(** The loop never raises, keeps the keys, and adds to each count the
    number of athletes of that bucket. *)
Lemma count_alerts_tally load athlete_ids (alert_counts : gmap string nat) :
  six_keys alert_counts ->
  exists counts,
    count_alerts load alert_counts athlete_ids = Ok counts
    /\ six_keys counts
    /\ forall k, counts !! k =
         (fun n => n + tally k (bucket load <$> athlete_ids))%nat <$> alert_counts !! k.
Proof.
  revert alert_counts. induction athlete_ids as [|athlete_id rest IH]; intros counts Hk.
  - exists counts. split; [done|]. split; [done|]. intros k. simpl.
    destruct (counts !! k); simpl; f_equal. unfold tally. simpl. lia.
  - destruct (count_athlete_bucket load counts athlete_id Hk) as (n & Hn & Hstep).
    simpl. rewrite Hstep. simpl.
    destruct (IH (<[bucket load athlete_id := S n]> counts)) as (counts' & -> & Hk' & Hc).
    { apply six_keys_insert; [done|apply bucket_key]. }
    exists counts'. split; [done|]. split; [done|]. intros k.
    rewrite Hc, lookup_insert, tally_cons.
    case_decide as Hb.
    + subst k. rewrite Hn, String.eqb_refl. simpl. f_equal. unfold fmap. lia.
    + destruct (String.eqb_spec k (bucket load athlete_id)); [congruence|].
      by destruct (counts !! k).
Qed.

### Task directions
Would you set down the full listing exactly as it reads?

### Output of the exercise
(** The loop never raises, keeps the keys, and adds to each count the
    number of athletes of that bucket. *)
Lemma count_alerts_tally load athlete_ids (alert_counts : gmap string nat) :
  six_keys alert_counts ->
  exists counts,
    count_alerts load alert_counts athlete_ids = Ok counts
    /\ six_keys counts
    /\ forall k, counts !! k =
         (fun n => n + tally k (bucket load <$> athlete_ids))%nat <$> alert_counts !! k.
Proof.
  revert alert_counts. induction athlete_ids as [|athlete_id rest IH]; intros counts Hk.
  - exists counts. split; [done|]. split; [done|]. intros k. simpl.
    destruct (counts !! k); simpl; f_equal. unfold tally. simpl. lia.
  - destruct (count_athlete_bucket load counts athlete_id Hk) as (n & Hn & Hstep).
    simpl. rewrite Hstep. simpl.
    destruct (IH (<[bucket load athlete_id := S n]> counts)) as (counts' & -> & Hk' & Hc).
    { apply six_keys_insert; [done|apply bucket_key]. }
    exists counts'. split; [done|]. split; [done|]. intros k.
    rewrite Hc, lookup_insert, tally_cons.
    case_decide as Hb.
    + subst k. rewrite Hn, String.eqb_refl. simpl. f_equal. unfold fmap. lia.
    + destruct (String.eqb_spec k (bucket load athlete_id)); [congruence|].
      by destruct (counts !! k).
Qed.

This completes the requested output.